§ Prompt
Transcribe only part of the material below: the lines from the one containing "(** All distinct" through the one containing "walk hr index rf", inclusive, exactly as written.

§ Data
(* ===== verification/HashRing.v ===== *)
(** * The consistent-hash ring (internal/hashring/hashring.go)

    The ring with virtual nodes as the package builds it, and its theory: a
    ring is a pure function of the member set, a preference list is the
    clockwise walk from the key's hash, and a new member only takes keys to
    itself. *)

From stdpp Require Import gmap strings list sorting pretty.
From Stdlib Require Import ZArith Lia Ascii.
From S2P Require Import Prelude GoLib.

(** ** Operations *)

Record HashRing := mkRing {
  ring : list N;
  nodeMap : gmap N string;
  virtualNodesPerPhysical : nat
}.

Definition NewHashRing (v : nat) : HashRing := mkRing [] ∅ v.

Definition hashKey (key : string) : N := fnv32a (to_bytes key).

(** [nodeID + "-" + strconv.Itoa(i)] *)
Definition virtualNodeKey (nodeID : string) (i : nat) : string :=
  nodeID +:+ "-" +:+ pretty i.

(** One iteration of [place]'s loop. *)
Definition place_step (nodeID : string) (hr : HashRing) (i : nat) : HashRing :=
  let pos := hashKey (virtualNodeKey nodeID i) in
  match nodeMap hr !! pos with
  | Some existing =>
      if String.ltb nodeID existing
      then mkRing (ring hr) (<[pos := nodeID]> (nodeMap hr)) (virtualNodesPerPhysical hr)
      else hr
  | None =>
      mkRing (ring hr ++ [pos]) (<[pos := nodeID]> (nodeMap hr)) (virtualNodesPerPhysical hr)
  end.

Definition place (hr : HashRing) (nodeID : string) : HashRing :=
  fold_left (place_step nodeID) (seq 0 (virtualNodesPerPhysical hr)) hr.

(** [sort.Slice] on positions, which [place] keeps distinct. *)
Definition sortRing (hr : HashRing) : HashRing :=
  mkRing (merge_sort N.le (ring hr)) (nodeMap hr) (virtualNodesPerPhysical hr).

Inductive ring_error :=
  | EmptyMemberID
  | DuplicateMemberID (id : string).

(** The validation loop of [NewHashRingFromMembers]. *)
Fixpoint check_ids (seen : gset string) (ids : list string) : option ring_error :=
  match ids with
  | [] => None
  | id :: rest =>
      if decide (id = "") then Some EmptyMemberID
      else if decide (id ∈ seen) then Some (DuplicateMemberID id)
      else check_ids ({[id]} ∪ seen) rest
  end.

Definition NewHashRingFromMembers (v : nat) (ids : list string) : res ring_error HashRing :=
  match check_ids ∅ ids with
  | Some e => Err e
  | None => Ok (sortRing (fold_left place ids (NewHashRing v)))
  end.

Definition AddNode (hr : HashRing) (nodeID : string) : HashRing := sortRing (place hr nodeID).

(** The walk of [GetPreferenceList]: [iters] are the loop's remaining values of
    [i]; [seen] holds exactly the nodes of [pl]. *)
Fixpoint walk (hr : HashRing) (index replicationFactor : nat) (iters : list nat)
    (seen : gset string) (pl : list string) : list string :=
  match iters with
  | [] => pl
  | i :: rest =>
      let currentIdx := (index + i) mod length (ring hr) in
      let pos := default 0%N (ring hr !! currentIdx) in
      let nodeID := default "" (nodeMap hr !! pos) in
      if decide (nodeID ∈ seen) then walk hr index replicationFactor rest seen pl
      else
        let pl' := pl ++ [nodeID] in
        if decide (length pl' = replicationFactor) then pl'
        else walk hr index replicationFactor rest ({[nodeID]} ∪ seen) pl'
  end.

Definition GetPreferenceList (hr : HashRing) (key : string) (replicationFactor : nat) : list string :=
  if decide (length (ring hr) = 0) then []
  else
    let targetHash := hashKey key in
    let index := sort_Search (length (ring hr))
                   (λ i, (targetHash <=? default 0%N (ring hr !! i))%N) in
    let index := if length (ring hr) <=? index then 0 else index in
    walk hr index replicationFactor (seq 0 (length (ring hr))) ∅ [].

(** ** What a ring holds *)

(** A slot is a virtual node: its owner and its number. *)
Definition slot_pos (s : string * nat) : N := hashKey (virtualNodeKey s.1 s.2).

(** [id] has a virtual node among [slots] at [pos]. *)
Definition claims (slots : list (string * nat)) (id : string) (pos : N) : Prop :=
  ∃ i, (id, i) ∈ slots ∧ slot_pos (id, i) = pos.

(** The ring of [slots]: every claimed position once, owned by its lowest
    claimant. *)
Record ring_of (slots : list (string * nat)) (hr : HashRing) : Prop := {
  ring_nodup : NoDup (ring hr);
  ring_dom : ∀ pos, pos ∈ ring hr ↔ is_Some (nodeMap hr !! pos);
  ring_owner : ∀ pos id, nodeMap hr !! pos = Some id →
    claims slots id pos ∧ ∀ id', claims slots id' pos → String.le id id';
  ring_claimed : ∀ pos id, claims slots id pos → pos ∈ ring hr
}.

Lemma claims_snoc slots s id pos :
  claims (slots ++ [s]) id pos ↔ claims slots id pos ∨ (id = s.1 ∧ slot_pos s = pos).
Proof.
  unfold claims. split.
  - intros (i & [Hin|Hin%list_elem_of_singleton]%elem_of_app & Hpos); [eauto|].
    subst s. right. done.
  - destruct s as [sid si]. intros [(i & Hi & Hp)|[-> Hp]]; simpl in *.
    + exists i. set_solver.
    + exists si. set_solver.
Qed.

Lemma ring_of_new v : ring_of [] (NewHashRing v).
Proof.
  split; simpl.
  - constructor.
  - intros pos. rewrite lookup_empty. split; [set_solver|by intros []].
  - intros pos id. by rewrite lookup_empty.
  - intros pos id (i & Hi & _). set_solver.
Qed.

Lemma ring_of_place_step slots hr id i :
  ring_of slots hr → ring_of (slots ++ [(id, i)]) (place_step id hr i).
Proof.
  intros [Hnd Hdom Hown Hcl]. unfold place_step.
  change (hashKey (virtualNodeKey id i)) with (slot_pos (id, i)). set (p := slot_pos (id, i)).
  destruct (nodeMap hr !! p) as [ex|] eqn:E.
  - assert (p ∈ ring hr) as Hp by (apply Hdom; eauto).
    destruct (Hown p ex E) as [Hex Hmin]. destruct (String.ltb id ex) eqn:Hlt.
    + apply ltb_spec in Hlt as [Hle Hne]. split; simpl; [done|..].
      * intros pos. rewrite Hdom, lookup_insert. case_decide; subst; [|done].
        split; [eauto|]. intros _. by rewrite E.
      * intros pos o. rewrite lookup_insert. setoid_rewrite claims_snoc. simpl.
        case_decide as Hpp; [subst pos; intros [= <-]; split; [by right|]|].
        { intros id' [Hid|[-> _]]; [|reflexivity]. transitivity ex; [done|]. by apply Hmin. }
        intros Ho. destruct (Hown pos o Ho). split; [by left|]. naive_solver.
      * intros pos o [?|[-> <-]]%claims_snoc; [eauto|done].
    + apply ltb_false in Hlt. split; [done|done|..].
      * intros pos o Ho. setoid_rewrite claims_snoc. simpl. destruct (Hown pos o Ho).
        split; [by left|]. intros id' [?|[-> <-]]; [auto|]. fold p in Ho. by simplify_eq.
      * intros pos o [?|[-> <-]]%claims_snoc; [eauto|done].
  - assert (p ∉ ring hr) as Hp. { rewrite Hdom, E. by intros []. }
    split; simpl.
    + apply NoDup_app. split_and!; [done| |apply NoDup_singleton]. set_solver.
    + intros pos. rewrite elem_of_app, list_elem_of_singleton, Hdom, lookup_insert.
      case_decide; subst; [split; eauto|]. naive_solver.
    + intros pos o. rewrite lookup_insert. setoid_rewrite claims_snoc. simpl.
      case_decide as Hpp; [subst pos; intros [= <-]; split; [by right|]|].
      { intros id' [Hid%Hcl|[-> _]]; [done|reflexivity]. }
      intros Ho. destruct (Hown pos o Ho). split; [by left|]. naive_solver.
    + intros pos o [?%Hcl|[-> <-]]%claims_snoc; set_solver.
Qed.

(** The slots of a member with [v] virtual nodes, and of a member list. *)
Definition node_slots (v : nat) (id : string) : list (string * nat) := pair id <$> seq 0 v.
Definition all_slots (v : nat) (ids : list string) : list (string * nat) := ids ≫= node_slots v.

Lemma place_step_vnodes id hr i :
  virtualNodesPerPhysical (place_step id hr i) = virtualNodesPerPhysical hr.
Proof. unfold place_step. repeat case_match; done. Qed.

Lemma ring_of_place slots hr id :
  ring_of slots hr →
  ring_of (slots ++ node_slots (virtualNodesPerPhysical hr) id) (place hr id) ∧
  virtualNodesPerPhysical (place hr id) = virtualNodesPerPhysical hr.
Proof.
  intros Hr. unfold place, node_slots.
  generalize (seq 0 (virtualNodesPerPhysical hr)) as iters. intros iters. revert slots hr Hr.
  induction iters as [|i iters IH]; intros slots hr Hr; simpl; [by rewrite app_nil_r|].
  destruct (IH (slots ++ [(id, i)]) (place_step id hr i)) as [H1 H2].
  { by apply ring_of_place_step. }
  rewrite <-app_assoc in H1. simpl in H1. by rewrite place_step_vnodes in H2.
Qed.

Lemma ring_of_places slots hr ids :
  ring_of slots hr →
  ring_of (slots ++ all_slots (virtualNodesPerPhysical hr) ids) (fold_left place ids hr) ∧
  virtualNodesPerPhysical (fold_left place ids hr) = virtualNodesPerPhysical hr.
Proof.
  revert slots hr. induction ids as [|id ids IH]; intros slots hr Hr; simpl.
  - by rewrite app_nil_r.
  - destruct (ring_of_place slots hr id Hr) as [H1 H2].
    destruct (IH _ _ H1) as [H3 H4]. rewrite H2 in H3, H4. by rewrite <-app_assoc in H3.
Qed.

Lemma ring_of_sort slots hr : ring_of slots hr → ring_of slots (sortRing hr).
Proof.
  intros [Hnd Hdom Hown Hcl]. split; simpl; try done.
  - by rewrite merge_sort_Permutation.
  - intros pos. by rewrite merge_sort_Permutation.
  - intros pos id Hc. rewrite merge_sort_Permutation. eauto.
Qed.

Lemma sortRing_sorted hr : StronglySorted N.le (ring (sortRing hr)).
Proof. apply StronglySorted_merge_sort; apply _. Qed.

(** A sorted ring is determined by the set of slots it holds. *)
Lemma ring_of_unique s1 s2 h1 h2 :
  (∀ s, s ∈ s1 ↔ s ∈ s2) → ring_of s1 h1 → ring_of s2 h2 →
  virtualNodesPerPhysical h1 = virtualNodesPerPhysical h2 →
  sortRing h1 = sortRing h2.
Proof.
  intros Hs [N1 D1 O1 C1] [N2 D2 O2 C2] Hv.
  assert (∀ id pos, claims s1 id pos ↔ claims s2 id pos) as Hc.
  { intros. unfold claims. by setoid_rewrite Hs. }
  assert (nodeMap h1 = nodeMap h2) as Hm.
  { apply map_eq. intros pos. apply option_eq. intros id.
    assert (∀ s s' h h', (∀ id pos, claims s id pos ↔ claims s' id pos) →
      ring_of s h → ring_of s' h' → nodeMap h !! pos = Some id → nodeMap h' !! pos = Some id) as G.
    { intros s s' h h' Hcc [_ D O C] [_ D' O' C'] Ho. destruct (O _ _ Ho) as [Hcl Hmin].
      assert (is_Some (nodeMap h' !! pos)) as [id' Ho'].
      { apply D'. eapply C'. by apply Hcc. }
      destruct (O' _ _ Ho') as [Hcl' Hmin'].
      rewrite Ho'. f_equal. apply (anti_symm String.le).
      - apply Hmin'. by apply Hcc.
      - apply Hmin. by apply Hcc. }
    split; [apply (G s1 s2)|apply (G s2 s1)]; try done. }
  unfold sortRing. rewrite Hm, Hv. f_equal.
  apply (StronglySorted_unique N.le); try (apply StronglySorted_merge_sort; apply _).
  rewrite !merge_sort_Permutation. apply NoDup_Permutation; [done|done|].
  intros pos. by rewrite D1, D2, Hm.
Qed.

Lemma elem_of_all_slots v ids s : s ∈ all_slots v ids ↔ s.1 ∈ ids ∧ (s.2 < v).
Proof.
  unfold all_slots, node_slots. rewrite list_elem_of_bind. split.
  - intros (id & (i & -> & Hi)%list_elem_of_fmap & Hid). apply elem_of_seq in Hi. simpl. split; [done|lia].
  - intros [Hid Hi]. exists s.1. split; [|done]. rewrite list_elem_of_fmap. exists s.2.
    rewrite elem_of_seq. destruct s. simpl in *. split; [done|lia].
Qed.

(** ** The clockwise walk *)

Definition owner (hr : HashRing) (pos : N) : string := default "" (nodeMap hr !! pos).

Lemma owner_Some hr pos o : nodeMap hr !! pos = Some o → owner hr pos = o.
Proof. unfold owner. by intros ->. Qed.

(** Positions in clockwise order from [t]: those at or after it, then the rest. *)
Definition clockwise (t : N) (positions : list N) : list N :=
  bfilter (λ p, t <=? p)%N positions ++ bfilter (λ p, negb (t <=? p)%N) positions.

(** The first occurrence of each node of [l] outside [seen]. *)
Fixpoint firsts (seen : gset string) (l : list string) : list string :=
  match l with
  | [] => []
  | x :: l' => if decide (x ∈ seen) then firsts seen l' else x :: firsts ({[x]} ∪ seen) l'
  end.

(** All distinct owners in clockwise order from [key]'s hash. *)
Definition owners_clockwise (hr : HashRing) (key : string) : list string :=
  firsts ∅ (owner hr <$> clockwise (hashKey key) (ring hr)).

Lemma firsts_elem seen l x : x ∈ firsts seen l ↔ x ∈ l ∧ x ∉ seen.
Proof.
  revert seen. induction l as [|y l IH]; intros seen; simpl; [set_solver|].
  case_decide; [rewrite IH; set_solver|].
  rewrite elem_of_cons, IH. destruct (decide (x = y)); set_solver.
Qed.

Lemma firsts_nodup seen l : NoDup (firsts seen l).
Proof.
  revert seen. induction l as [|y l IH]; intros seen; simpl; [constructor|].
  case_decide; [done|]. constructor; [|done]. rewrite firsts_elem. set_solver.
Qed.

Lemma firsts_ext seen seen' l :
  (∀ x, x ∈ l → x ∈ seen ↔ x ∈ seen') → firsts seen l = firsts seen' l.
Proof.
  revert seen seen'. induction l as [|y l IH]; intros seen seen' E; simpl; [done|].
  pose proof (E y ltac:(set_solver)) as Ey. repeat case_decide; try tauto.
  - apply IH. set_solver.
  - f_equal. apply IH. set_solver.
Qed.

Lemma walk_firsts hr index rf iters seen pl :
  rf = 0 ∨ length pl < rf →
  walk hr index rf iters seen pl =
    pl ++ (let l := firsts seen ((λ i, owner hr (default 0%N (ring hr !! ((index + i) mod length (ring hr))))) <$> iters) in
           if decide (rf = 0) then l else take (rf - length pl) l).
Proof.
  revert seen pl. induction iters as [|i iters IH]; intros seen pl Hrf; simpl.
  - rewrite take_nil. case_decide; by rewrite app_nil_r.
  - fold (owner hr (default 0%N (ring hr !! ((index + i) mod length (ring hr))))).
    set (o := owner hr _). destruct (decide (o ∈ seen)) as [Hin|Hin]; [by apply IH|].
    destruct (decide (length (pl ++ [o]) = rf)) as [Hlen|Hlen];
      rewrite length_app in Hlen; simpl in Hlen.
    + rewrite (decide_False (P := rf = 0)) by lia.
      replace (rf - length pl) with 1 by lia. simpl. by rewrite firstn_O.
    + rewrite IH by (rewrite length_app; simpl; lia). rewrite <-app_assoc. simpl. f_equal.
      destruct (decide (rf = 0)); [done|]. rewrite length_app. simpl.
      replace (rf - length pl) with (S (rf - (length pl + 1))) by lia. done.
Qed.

--

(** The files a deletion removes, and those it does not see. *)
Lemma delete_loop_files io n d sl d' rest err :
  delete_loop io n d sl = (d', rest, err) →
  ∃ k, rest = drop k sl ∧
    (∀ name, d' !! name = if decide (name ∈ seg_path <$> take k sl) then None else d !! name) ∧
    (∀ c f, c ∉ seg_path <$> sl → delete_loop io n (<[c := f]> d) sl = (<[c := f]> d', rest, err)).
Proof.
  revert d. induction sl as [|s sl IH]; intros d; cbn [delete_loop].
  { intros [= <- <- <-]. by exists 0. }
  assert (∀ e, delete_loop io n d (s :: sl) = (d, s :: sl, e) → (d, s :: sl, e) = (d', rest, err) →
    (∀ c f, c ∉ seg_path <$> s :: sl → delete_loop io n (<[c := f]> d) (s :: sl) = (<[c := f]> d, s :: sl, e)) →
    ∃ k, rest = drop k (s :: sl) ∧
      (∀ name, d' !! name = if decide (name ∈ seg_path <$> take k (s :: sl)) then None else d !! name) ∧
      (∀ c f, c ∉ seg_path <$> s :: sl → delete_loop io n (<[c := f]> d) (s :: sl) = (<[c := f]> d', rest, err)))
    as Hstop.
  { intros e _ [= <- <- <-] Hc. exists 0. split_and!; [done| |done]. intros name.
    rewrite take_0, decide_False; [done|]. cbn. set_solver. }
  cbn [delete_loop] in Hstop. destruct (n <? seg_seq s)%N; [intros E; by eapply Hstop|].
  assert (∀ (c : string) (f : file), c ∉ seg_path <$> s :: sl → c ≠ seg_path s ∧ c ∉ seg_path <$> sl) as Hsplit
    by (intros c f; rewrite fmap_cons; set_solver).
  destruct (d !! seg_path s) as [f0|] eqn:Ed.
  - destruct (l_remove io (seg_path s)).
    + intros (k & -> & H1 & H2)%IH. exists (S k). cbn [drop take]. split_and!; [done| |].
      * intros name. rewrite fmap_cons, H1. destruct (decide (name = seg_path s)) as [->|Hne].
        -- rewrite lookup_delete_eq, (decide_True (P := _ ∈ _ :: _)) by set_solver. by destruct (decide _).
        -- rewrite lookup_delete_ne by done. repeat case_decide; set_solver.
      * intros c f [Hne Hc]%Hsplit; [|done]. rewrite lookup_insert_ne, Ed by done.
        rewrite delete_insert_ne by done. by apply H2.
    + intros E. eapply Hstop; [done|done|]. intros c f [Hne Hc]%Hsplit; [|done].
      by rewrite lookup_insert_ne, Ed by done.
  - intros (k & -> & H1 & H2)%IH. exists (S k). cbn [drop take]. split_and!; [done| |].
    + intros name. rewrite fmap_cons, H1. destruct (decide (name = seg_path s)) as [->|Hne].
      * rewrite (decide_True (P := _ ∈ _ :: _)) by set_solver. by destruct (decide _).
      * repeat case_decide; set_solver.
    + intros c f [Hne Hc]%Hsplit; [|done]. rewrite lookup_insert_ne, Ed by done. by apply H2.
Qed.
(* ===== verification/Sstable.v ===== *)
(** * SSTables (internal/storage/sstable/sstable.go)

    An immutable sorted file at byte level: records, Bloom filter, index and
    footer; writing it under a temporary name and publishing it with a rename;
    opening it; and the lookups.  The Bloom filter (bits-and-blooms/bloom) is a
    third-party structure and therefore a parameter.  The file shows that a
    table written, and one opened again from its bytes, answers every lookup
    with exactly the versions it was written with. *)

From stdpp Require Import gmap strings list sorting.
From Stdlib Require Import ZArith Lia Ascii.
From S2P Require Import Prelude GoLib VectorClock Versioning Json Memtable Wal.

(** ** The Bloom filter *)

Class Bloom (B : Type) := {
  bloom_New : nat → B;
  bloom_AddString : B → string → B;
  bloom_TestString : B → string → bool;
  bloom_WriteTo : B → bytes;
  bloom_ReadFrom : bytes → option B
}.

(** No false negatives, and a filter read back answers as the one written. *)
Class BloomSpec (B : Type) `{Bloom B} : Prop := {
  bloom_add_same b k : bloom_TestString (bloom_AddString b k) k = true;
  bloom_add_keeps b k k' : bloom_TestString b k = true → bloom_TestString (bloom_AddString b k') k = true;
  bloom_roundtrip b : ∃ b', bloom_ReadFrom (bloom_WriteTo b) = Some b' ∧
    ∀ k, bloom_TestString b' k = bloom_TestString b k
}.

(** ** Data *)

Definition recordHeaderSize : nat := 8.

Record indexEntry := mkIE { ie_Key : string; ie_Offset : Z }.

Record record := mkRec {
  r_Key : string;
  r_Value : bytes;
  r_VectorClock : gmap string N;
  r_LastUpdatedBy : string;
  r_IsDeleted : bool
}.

--

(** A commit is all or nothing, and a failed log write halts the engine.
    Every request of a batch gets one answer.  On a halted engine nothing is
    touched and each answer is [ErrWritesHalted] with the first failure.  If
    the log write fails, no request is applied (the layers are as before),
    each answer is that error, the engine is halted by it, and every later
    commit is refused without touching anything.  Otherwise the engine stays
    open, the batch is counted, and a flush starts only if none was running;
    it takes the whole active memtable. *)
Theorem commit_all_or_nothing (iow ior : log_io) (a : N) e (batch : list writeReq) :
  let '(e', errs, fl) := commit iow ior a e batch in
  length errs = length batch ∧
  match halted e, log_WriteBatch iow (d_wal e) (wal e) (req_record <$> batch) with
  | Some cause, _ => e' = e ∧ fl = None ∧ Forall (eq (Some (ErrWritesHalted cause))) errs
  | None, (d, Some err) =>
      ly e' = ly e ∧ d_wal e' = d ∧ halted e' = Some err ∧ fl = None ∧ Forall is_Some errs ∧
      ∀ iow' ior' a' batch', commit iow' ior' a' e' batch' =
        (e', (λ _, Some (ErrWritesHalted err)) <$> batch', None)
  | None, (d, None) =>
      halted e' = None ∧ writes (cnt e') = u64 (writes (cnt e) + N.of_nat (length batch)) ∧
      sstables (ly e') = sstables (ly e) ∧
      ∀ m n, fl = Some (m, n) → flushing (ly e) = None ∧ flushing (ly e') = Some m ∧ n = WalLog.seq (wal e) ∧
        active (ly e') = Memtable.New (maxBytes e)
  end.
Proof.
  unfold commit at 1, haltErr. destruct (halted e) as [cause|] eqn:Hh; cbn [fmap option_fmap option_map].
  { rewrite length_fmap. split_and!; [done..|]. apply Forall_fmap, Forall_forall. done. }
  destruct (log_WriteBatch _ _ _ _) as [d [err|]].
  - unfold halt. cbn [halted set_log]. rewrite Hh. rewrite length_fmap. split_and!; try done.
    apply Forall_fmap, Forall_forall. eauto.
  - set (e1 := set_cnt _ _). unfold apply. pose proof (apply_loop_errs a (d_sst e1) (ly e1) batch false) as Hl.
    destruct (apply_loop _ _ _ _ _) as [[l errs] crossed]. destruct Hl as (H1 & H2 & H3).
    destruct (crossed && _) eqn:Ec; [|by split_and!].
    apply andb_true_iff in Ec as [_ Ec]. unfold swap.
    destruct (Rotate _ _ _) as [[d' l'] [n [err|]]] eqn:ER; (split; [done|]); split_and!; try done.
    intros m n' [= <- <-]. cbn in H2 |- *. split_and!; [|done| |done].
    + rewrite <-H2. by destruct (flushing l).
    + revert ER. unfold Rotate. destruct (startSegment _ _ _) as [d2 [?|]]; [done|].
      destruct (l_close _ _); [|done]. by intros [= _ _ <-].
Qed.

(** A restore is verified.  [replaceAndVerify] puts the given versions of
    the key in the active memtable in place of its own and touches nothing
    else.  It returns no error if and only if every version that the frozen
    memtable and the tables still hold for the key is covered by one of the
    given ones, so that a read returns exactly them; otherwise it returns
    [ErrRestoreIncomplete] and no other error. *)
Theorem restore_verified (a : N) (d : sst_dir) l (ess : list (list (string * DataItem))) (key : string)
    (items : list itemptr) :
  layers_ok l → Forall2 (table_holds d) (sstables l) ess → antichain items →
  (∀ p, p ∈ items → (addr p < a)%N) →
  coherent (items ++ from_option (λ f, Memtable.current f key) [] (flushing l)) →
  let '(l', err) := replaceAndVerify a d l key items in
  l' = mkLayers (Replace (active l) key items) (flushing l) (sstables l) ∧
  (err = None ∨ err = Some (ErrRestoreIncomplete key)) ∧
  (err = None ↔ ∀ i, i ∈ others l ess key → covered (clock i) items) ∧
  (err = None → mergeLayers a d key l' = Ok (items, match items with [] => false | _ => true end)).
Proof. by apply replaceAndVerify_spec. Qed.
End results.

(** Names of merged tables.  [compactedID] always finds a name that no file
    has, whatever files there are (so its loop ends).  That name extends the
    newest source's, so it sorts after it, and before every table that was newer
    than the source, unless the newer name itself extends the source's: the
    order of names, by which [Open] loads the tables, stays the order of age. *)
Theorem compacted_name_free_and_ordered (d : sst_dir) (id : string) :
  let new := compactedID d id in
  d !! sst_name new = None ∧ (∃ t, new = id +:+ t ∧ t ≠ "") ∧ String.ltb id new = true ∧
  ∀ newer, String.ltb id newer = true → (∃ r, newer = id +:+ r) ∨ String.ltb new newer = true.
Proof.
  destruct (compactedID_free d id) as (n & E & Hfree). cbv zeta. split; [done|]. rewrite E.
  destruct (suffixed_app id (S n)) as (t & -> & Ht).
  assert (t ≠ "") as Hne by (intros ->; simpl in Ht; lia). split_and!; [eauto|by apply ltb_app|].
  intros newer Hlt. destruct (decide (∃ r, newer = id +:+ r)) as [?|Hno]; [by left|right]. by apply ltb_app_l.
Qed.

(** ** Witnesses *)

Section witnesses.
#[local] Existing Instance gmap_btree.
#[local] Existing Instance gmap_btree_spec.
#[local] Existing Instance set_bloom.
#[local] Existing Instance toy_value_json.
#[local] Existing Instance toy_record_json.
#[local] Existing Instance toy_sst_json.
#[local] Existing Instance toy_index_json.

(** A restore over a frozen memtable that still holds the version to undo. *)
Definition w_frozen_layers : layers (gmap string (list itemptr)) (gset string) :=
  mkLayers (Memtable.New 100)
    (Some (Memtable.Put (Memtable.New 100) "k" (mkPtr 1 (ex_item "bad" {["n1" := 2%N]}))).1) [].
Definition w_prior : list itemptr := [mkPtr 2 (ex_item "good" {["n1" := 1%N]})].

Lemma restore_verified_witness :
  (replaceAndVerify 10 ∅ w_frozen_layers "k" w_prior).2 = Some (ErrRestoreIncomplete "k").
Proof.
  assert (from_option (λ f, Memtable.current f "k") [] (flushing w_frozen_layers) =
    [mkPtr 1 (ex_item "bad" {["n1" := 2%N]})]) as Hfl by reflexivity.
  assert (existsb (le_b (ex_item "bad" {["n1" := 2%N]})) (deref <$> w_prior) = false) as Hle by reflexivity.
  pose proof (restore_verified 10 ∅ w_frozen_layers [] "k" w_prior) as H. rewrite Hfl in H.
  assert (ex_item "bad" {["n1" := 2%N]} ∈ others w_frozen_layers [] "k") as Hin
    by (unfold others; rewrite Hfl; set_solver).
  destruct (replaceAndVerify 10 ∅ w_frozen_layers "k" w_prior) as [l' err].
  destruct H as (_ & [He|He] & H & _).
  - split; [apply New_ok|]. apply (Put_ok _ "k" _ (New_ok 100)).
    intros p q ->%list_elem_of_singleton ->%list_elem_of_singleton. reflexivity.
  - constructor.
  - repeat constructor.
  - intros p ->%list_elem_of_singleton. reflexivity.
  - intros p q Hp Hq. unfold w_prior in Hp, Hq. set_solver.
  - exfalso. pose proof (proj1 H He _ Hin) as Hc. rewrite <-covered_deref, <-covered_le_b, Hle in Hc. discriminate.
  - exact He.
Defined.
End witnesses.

§ Solution to this task
(** All distinct owners in clockwise order from [key]'s hash. *)
Definition owners_clockwise (hr : HashRing) (key : string) : list string :=
  firsts ∅ (owner hr <$> clockwise (hashKey key) (ring hr)).

Lemma firsts_elem seen l x : x ∈ firsts seen l ↔ x ∈ l ∧ x ∉ seen.
Proof.
  revert seen. induction l as [|y l IH]; intros seen; simpl; [set_solver|].
  case_decide; [rewrite IH; set_solver|].
  rewrite elem_of_cons, IH. destruct (decide (x = y)); set_solver.
Qed.

Lemma firsts_nodup seen l : NoDup (firsts seen l).
Proof.
  revert seen. induction l as [|y l IH]; intros seen; simpl; [constructor|].
  case_decide; [done|]. constructor; [|done]. rewrite firsts_elem. set_solver.
Qed.

Lemma firsts_ext seen seen' l :
  (∀ x, x ∈ l → x ∈ seen ↔ x ∈ seen') → firsts seen l = firsts seen' l.
Proof.
  revert seen seen'. induction l as [|y l IH]; intros seen seen' E; simpl; [done|].
  pose proof (E y ltac:(set_solver)) as Ey. repeat case_decide; try tauto.
  - apply IH. set_solver.
  - f_equal. apply IH. set_solver.
Qed.

Lemma walk_firsts hr index rf iters seen pl :
  rf = 0 ∨ length pl < rf →
  walk hr index rf iters seen pl =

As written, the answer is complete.